# ACTION ITEM
For the records below, tally the lines that include the word "nearest" and report the number alone.

[Stored data]

----------

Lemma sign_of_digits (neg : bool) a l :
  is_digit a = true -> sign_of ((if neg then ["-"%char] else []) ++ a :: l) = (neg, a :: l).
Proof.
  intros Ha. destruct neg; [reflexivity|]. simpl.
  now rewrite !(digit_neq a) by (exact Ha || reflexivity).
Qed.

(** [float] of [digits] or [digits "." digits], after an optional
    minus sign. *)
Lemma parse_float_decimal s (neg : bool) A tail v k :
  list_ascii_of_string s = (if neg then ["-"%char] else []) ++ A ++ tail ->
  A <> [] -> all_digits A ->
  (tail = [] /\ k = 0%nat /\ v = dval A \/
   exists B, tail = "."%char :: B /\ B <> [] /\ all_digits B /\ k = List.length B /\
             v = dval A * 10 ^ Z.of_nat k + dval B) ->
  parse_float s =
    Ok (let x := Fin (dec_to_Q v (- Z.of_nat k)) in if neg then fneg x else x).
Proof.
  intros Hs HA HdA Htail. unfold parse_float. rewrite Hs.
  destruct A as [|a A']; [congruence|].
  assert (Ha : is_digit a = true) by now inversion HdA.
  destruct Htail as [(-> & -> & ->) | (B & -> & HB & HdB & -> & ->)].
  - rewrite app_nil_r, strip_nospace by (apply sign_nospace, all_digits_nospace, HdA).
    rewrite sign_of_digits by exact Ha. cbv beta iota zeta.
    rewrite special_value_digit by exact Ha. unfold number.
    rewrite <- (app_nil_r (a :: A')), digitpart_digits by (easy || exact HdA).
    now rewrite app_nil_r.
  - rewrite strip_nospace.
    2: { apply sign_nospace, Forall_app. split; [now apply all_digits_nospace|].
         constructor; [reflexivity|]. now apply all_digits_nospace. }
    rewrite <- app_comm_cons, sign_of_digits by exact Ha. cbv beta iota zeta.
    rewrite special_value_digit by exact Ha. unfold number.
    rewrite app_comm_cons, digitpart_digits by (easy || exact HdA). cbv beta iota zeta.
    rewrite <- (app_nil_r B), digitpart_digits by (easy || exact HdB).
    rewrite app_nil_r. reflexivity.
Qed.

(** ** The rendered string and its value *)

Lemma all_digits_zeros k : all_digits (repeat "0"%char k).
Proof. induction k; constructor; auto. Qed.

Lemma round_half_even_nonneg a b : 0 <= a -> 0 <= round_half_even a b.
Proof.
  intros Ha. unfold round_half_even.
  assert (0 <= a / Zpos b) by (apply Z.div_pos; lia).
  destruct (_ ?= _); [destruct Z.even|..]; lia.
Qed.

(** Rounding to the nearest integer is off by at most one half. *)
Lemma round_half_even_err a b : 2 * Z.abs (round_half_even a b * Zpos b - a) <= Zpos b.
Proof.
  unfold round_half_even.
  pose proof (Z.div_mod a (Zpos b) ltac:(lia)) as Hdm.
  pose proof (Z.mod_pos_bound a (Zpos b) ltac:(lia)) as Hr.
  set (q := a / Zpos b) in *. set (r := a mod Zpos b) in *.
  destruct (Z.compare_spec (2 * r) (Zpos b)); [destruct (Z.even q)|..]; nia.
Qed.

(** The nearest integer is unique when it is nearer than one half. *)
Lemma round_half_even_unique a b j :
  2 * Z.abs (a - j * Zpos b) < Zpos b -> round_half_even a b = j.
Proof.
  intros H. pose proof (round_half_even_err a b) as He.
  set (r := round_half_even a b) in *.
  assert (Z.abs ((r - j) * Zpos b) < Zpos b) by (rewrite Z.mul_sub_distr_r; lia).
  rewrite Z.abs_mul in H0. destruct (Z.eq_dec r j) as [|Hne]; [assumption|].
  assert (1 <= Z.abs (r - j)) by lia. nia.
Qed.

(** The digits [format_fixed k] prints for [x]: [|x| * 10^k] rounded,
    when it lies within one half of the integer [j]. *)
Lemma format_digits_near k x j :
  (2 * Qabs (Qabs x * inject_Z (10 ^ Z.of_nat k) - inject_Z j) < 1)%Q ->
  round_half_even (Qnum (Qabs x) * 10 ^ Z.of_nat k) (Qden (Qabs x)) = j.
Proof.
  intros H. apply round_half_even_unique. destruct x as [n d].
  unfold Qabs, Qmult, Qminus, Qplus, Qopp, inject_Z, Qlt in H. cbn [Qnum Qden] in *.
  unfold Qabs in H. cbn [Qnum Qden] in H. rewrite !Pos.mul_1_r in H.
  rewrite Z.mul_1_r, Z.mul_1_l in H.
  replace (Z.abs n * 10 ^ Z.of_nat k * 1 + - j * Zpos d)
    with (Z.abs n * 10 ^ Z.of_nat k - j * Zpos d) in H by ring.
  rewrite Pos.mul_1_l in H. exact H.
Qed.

----------

# ANSWER SPACE
2